** Records shown **
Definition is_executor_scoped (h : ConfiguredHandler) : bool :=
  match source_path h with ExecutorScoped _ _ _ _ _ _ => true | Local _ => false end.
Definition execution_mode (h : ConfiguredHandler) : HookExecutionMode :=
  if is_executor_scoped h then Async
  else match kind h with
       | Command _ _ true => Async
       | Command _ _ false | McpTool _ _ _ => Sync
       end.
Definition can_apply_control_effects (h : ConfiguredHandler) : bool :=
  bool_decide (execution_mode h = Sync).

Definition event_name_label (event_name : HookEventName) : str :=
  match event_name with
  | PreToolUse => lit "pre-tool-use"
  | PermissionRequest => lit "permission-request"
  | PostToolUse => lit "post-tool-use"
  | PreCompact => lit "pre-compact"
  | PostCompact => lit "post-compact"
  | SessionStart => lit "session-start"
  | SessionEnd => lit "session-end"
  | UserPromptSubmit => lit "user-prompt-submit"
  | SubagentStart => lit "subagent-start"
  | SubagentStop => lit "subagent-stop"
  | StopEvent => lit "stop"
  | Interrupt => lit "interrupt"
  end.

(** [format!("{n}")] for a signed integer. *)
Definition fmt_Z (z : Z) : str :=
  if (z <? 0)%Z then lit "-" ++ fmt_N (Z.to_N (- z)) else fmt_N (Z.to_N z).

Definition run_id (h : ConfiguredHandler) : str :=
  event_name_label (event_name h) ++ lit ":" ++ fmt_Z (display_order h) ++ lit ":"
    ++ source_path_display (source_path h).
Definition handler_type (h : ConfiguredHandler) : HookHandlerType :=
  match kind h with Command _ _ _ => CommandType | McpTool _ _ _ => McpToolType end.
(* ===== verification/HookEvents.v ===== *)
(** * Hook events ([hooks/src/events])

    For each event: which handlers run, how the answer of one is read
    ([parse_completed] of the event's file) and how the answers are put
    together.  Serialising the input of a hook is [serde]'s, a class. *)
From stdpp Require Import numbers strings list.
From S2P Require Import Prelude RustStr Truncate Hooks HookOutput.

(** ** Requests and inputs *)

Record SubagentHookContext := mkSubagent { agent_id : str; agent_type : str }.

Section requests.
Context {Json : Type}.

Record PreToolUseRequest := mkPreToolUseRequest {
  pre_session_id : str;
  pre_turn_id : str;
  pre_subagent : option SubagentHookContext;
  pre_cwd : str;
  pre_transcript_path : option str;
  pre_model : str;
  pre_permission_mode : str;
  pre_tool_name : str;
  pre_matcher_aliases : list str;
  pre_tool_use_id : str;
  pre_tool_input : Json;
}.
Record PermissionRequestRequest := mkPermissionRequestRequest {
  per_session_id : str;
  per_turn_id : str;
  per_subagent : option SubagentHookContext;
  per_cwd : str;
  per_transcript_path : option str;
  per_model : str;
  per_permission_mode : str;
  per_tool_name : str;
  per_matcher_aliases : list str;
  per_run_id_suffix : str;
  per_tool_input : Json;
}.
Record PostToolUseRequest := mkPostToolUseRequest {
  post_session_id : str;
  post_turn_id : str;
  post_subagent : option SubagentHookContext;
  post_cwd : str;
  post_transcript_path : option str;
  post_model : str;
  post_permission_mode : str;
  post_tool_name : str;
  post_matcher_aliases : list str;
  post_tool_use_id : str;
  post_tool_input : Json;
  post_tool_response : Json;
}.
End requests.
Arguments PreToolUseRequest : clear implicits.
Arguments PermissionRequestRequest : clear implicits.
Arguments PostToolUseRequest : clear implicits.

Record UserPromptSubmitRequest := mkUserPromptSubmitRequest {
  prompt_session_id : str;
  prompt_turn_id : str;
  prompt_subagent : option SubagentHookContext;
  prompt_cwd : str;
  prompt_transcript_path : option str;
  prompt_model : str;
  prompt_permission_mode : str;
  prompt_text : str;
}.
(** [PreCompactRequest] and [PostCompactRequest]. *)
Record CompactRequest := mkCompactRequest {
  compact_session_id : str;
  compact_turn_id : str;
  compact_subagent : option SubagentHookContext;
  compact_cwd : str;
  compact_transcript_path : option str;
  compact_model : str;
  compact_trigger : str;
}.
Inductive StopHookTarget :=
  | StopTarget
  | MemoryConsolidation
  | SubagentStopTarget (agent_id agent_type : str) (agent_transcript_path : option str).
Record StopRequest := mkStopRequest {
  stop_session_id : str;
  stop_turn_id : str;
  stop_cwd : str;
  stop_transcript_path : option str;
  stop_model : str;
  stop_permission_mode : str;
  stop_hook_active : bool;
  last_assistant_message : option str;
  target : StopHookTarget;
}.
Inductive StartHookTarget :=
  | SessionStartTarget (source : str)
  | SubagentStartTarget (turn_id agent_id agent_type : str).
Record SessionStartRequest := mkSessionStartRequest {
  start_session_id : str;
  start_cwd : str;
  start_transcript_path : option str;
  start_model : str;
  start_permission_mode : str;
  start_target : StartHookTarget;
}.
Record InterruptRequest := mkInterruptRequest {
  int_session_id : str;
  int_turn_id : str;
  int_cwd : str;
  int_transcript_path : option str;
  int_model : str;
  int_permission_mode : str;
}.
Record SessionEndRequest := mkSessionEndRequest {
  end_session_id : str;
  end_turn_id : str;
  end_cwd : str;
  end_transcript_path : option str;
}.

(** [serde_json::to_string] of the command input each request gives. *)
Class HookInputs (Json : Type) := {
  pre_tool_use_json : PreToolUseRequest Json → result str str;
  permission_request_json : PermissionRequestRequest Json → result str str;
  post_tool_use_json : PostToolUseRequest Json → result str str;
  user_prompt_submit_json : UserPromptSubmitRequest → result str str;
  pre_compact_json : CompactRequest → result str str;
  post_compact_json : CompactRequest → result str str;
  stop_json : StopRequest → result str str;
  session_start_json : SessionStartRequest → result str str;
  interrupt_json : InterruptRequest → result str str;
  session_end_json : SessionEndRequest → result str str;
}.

* * *

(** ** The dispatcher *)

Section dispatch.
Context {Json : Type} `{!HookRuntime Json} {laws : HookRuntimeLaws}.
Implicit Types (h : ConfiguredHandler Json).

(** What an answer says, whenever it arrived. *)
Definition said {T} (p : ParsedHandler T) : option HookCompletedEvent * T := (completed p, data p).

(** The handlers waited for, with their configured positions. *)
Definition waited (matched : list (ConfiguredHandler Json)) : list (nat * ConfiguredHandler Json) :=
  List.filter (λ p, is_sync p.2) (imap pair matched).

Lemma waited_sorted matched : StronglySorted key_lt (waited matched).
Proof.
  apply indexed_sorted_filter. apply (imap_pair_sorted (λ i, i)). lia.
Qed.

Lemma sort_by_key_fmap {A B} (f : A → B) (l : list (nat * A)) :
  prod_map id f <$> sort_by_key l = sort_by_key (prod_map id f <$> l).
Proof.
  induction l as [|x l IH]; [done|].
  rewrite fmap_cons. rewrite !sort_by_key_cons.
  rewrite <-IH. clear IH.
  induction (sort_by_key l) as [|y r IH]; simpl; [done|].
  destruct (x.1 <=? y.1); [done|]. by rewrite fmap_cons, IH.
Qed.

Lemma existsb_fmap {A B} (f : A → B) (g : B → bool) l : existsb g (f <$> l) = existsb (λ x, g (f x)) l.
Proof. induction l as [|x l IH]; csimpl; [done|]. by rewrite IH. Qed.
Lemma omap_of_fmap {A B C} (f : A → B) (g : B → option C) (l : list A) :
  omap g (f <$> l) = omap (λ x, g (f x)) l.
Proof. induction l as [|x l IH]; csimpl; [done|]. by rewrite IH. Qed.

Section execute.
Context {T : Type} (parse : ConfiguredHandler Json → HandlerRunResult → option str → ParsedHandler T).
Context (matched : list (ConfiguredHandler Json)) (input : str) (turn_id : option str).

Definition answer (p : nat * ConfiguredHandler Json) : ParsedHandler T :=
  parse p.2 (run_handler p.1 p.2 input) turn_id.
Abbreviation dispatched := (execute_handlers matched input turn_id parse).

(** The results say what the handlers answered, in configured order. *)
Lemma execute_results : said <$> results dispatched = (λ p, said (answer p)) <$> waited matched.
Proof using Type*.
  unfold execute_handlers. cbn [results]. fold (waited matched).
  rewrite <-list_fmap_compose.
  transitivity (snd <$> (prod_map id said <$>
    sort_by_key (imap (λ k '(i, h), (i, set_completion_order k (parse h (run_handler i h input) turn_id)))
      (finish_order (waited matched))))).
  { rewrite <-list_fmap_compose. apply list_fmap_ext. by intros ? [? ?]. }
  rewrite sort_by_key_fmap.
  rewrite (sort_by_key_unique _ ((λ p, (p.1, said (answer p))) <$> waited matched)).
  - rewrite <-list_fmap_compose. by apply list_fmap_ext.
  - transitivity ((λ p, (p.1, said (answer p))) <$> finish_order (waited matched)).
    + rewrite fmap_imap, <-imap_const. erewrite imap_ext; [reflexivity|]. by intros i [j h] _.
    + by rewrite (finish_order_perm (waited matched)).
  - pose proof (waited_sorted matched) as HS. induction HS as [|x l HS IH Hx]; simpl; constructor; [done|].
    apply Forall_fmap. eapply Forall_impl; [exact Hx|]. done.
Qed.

** Exercise objective **
Retype only this portion of the data above: the line containing "(* ===== verification/HookEvents.v ===== *)", the line containing "post_tool_use_id : str;", and all lines between them, exactly.

** Reply to the exercise **
(* ===== verification/HookEvents.v ===== *)
(** * Hook events ([hooks/src/events])

    For each event: which handlers run, how the answer of one is read
    ([parse_completed] of the event's file) and how the answers are put
    together.  Serialising the input of a hook is [serde]'s, a class. *)
From stdpp Require Import numbers strings list.
From S2P Require Import Prelude RustStr Truncate Hooks HookOutput.

(** ** Requests and inputs *)

Record SubagentHookContext := mkSubagent { agent_id : str; agent_type : str }.

Section requests.
Context {Json : Type}.

Record PreToolUseRequest := mkPreToolUseRequest {
  pre_session_id : str;
  pre_turn_id : str;
  pre_subagent : option SubagentHookContext;
  pre_cwd : str;
  pre_transcript_path : option str;
  pre_model : str;
  pre_permission_mode : str;
  pre_tool_name : str;
  pre_matcher_aliases : list str;
  pre_tool_use_id : str;
  pre_tool_input : Json;
}.
Record PermissionRequestRequest := mkPermissionRequestRequest {
  per_session_id : str;
  per_turn_id : str;
  per_subagent : option SubagentHookContext;
  per_cwd : str;
  per_transcript_path : option str;
  per_model : str;
  per_permission_mode : str;
  per_tool_name : str;
  per_matcher_aliases : list str;
  per_run_id_suffix : str;
  per_tool_input : Json;
}.
Record PostToolUseRequest := mkPostToolUseRequest {
  post_session_id : str;
  post_turn_id : str;
  post_subagent : option SubagentHookContext;
  post_cwd : str;
  post_transcript_path : option str;
  post_model : str;
  post_permission_mode : str;
  post_tool_name : str;
  post_matcher_aliases : list str;
  post_tool_use_id : str;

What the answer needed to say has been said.